2.2.4 Data Literacy MOOC

To a significant degree, discussions of data literacy focus on individual competencies and skills. Nowhere is this more evident than in the development of data literacy learning resources and environments, as just discussed, though with some notable exceptions this trend may be identified throughout.

As an experiment in conceptual design based on the findings of this study we developed a 'Data Literacy Massive Open Online Course (MOOC)', which may be found at [website redacted for peer review]. The course follows the structure described here, addressing each of the three frameworks in turn. In turn, associated concepts and resources identified in the study comprised separate contents for each of the three frameworks.

The model of a connectivist MOOC was employed because, unlike traditional courses, which are structured in a linear or book-like fashion, consisting of sequential modules and lessons, a connectivist MOOC is structured as a graph of connected people, resources, and concepts, in other words, much more like a collection of data.

Technically, a data-based MOOC (dMOOC) organizes content and resources in a structure suggested by the literature being studied in the course. Figure 3 is a sample of the structure used in a similar dMOOC on ethics and analytics (ethics.mooc.ca):

Figure 3

Student activities in a dMOOC consist less of learning and remembering content and more of working with relevant data, and specifically:

·        Classifying and labeling major sets and subsets of data

·        Identifying and labeling specific instances of data subjects (for example: an article describing 'care' as a legal concept)

·        Identifying and labeling relations between sets and subsets of data, either view argument threds in extant literature, or through data analytics of relevant bodies of literature

·        Assessing the resulting data model, identifying significant threads, and interpreting the resulting model

In the ethics MOOC diagrammed in Figure 3 this activity was undertaken by a single individual, while in the corresponding data literacy MOOC this activity was undertaken collectively by the course participants.
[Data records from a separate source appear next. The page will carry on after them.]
(* ===== verification/Memory.v ===== *)
(** * Memory: the physical address space ([exec.c], [cpu-common.h], [cpu-all.h])

    A radix tree maps every page of a kilobyte to RAM or to an I/O zone; a page
    that several regions share is a subpage with a zone for each byte.  Devices
    register zones and map them; reads and writes of any length are split at
    pages, go to the RAM blocks, or call the handlers of the zone with the
    offset of the access.

    The constants are those of the ARM target.  Devices are the interface
    [IoDevices]: a handler acts on the whole state, since it may access memory
    itself.  The CPUs' caches of the map ([tlb_flush]), translated code
    ([tb_invalidate_phys_page_range]) and clients of the map are events. *)
From stdpp Require Import strings.
From S2P Require Import Prelude.

Definition TARGET_PAGE_BITS := 10.
Definition TARGET_PAGE_SIZE := 1 << TARGET_PAGE_BITS.
Definition TARGET_PHYS_ADDR_SPACE_BITS := 32.
Definition L2_BITS := 10.
Definition L2_SIZE := 1 << L2_BITS.
Definition P_L1_BITS_REM := (TARGET_PHYS_ADDR_SPACE_BITS - TARGET_PAGE_BITS) mod L2_BITS.
Definition P_L1_BITS := if P_L1_BITS_REM <? 4 then P_L1_BITS_REM + L2_BITS else P_L1_BITS_REM.
Definition P_L1_SIZE := 1 << P_L1_BITS.
Definition P_L1_SHIFT := TARGET_PHYS_ADDR_SPACE_BITS - TARGET_PAGE_BITS - P_L1_BITS.
Definition IO_MEM_SHIFT := 3.
Definition IO_MEM_RAM := 0 << IO_MEM_SHIFT.
Definition IO_MEM_ROM := 1 << IO_MEM_SHIFT.
Definition IO_MEM_UNASSIGNED := 2 << IO_MEM_SHIFT.
Definition IO_MEM_NOTDIRTY := 3 << IO_MEM_SHIFT.
Definition IO_MEM_ROMD := 1.
Definition IO_MEM_SUBPAGE := 2.
Definition IO_MEM_NB_ENTRIES := 1 << (TARGET_PAGE_BITS - IO_MEM_SHIFT).
Definition CODE_DIRTY_FLAG := 0x02.
(** A translated page: its virtual address for each kind of access, with flags
    in the low bits, or all ones; [addend] takes a virtual address to memory. *)
Record CPUTLBEntry := mk_tlb { addr_read : Z; addr_write : Z; addr_code : Z; addend : Z }.
#[export] Instance eta_tlb : Eta CPUTLBEntry := fun s =>
  mk_tlb (addr_read s) (addr_write s) (addr_code s) (addend s).

(** [tlb_table] and [iotlb] by [mmu_idx], then by page. *)
Record CPUARMState := mk_env {
  regs : list Z; uncached_cpsr : Z; spsr : Z;
  banked_spsr : list Z; banked_r13 : list Z; banked_r14 : list Z; usr_regs : list Z; fiq_regs : list Z;
  CF : Z; VF : Z; NF : Z; ZF : Z; QF : Z; GE : Z; thumb : Z; condexec_bits : Z;
  cp15 : cp15_state; v7m : v7m_state; teecr : Z; teehbr : Z; features : Z;
  vfp : vfp_state; iwmmxt : iwmmxt_state;
  halted : Z; interrupt_request : Z; exit_request : Z;
  tlb_table : list (list CPUTLBEntry); iotlb : list (list Z); tlb_flush_addr : Z; tlb_flush_mask : Z;
  exception_index : Z; cpu_index : Z
}.
#[export] Instance eta_env : Eta CPUARMState := fun s =>
  mk_env (regs s) (uncached_cpsr s) (spsr s)
    (banked_spsr s) (banked_r13 s) (banked_r14 s) (usr_regs s) (fiq_regs s)
    (CF s) (VF s) (NF s) (ZF s) (QF s) (GE s) (thumb s) (condexec_bits s)
    (cp15 s) (v7m s) (teecr s) (teehbr s) (features s) (vfp s) (iwmmxt s)
    (halted s) (interrupt_request s) (exit_request s)
    (tlb_table s) (iotlb s) (tlb_flush_addr s) (tlb_flush_mask s) (exception_index s) (cpu_index s).

(** A state as the list of its fields, with fixed names for the banks. *)
Ltac open_env env :=
  destruct env as [regs_ uncached_ spsr_ bspsr_ br13_ br14_ usr_ fiq_ ? ? ? ? ? ? ? ? ? ? ? ? ? ? ? ? ? ? ? ? ? ? ? ?];
  cbn [regs banked_spsr banked_r13 banked_r14 usr_regs fiq_regs] in *.

Inductive cpu_event := TbFlush | LeaveCode.

Abbreviation cpu := (dev CPUARMState cpu_event).

Definition arm_feature (env : CPUARMState) (feature : Z) : bool := test (features env) (1 << feature).
Definition IS_M (env : CPUARMState) : bool := arm_feature env ARM_FEATURE_M.
Definition cpu_mode (env : CPUARMState) : Z := uncached_cpsr env .& CPSR_M.

Definition get_reg (n : Z) : cpu Z := s <- gets regs ;; lift (aget s n).
Definition set_reg (n v : Z) : cpu unit :=
  r <- gets regs ;; r <- lift (aset n v r) ;; modify (fun s => s <| regs := r |>).

(** ** Banks *)

Definition bank_number (mode : Z) : option Z :=
  switch mode
    [ (on_any [ARM_CPU_MODE_USR; ARM_CPU_MODE_SYS], Some 0);
      (on ARM_CPU_MODE_SVC, Some 1);
      (on ARM_CPU_MODE_ABT, Some 2);
      (on ARM_CPU_MODE_UND, Some 3);
      (on ARM_CPU_MODE_IRQ, Some 4);
      (on ARM_CPU_MODE_FIQ, Some 5) ] None.
(** A mode that does not exist aborts. *)
Definition bank_of (mode : Z) : cpu Z :=
  match bank_number mode with Some i => ret i | None => hw_error end.

(** [memcpy] of the five registers from [r8] on. *)
Definition save_high (env : CPUARMState) : option (list Z) := slice 8 5 (regs env).
Definition load_high (l : list Z) : cpu unit :=
  r <- gets regs ;; l <- lift (slice 0 5 l) ;; r <- lift (splice 8 l r) ;; modify (fun s => s <| regs := r |>).

(** The body of [switch_mode], for two different modes. *)
Definition change_banks (old_mode mode : Z) : cpu unit :=
  (if old_mode =? ARM_CPU_MODE_FIQ then
     h <- (s <- gets id ;; lift (save_high s)) ;; modify (fun s => s <| fiq_regs := h |>) ;;;
     u <- gets usr_regs ;; load_high u
   else when (mode =? ARM_CPU_MODE_FIQ)
     (h <- (s <- gets id ;; lift (save_high s)) ;; modify (fun s => s <| usr_regs := h |>) ;;;
      u <- gets fiq_regs ;; load_high u)) ;;;
  i <- bank_of old_mode ;;
  r13 <- get_reg 13 ;; r14 <- get_reg 14 ;; s <- gets id ;;
  b13 <- lift (aset i r13 (banked_r13 s)) ;;
  b14 <- lift (aset i r14 (banked_r14 s)) ;;
  bs <- lift (aset i (spsr s) (banked_spsr s)) ;;
  modify (fun s => s <| banked_r13 := b13 |> <| banked_r14 := b14 |> <| banked_spsr := bs |>) ;;;
  i <- bank_of mode ;;
  r13 <- lift (aget b13 i) ;; r14 <- lift (aget b14 i) ;; sp <- lift (aget bs i) ;;
  set_reg 13 r13 ;;; set_reg 14 r14 ;;; modify (fun s => s <| spsr := sp |>).
Definition switch_mode (mode : Z) : cpu unit :=
  old_mode <- gets cpu_mode ;;
  if mode =? old_mode then ret tt else change_banks old_mode mode.

(** ** The status register *)

Definition cpsr_read (env : CPUARMState) : Z :=
  let z := if ZF env =? 0 then 1 else 0 in
  uncached_cpsr env .| (NF env .& 0x80000000) .| (z << 30) .|
  u32 (CF env << 29) .| ((VF env .& 0x80000000) >> 3) .| u32 (QF env << 27)
  .| u32 (thumb env << 5) .| ((condexec_bits env .& 3) << 25)
  .| ((condexec_bits env .& 0xfc) << 8)
  .| u32 (GE env << 16).

Definition bool_Z (b : bool) : Z := if b then 1 else 0.

Definition cpsr_write (val mask : Z) : cpu unit :=
  when (test mask CPSR_NZCV) (modify (fun s =>
    s <| ZF := CPSR_Z .&~ val |> <| NF := val |> <| CF := (val >> 29) .& 1 |>
      <| VF := u32 (val << 3) .& 0x80000000 |>)) ;;;
  when (test mask CPSR_Q) (modify (fun s => s <| QF := bool_Z (test val CPSR_Q) |>)) ;;;
  when (test mask CPSR_T) (modify (fun s => s <| thumb := bool_Z (test val CPSR_T) |>)) ;;;
  when (test mask CPSR_IT_0_1) (modify (fun s =>
    s <| condexec_bits ::= fun x => (x .&~ 3) .| ((val >> 25) .& 3) |>)) ;;;
  when (test mask CPSR_IT_2_7) (modify (fun s =>
    s <| condexec_bits ::= fun x => (x .& 3) .| ((val >> 8) .& 0xfc) |>)) ;;;
  when (test mask CPSR_GE) (modify (fun s => s <| GE := (val >> 16) .& 0xf |>)) ;;;
  u <- gets uncached_cpsr ;;
  when (test ((u .^ val) .& mask) CPSR_M) (switch_mode (val .& CPSR_M)) ;;;
  let mask := mask .&~ CACHED_CPSR_BITS in
  modify (fun s => s <| uncached_cpsr ::= fun u => (u .&~ mask) .| (val .& mask) |>).

(** The instructions that read and write it. *)
Definition helper_cpsr_read : cpu Z := s <- gets id ;; ret (cpsr_read s .&~ CPSR_EXEC).
Definition helper_cpsr_write (val mask : Z) : cpu unit := cpsr_write val mask.

(** ** Registers of other modes *)

Definition get_user_reg (regno : Z) : cpu Z :=
  s <- gets id ;;
  if regno =? 13 then lift (aget (banked_r13 s) 0)
  else if regno =? 14 then lift (aget (banked_r14 s) 0)
  else if (8 <=? regno) && (cpu_mode s =? ARM_CPU_MODE_FIQ) then lift (aget (usr_regs s) (regno - 8))
  else lift (aget (regs s) regno).
Definition set_user_reg (regno val : Z) : cpu unit :=
  s <- gets id ;;
  if regno =? 13 then l <- lift (aset 0 val (banked_r13 s)) ;; modify (fun s => s <| banked_r13 := l |>)
  else if regno =? 14 then l <- lift (aset 0 val (banked_r14 s)) ;; modify (fun s => s <| banked_r14 := l |>)
  else if (8 <=? regno) && (cpu_mode s =? ARM_CPU_MODE_FIQ) then
    l <- lift (aset (regno - 8) val (usr_regs s)) ;; modify (fun s => s <| usr_regs := l |>)
  else set_reg regno val.

Definition set_r13_banked (mode val : Z) : cpu unit :=
  s <- gets id ;;
  if cpu_mode s =? mode then set_reg 13 val
  else
    i <- bank_of mode ;;
    l <- lift (aset i val (banked_r13 s)) ;; modify (fun s => s <| banked_r13 := l |>).
Definition get_r13_banked (mode : Z) : cpu Z :=
  s <- gets id ;;
  if cpu_mode s =? mode then get_reg 13
  else i <- bank_of mode ;; lift (aget (banked_r13 s) i).

(** ** The register file of the architecture *)

(** A register of the processor: one of [r0]-[r7] and the program counter, one
    of the two sets of [r8]-[r12], or one of a bank. *)
Inductive phys_reg :=
  | Low (n : Z)
  | High (fiq : bool) (n : Z)
  | Sp (bank : Z)
  | Lr (bank : Z)
  | Saved (bank : Z).

Definition banks : list Z := [0; 1; 2; 3; 4; 5].
Definition phys_regs : list phys_reg :=
  map Low [0; 1; 2; 3; 4; 5; 6; 7; 15] ++ map (High false) [8; 9; 10; 11; 12] ++
  map (High true) [8; 9; 10; 11; 12] ++ map Sp banks ++ map Lr banks ++ map Saved banks.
Ideally, participation in a cMOOC does not involve individual study and retention of a pre-defined body of knowledge. Rather, it requires working with others in order to develop not only individual capacities and skills, but also social or community capacities and skills. These typically resist definition prior to the course, as the consequence of such social interaction and application of a skill or practice is often the development of knew knowledge, approaches, and competencies.

3.      CONCLUSION

Above we asked what is the difference is between 'learning' a discipline or domain when thought of as data, and supported by the principles of data literacy, as compared to 'learning' through of as analogous to reading, and supported by traditional literacy?

3.2 What We Have Learned

What we have learned is that there is no single or simple definition of data literacy. What we think of as 'data literacy' is characterized by a set of widely divergent competencies, and the importance of one or another set of competencies varies according to the task or role in which data literacy is required. This is reflected not only in the many definitions of data literacy that we found, but also in the models of assessment offered by (mostly) commercial providers. Not only is literacy an embodiment of the of skills and competencies typically thought to define that literacy, 'data literacy' is something that can characterize both an individual and an organization.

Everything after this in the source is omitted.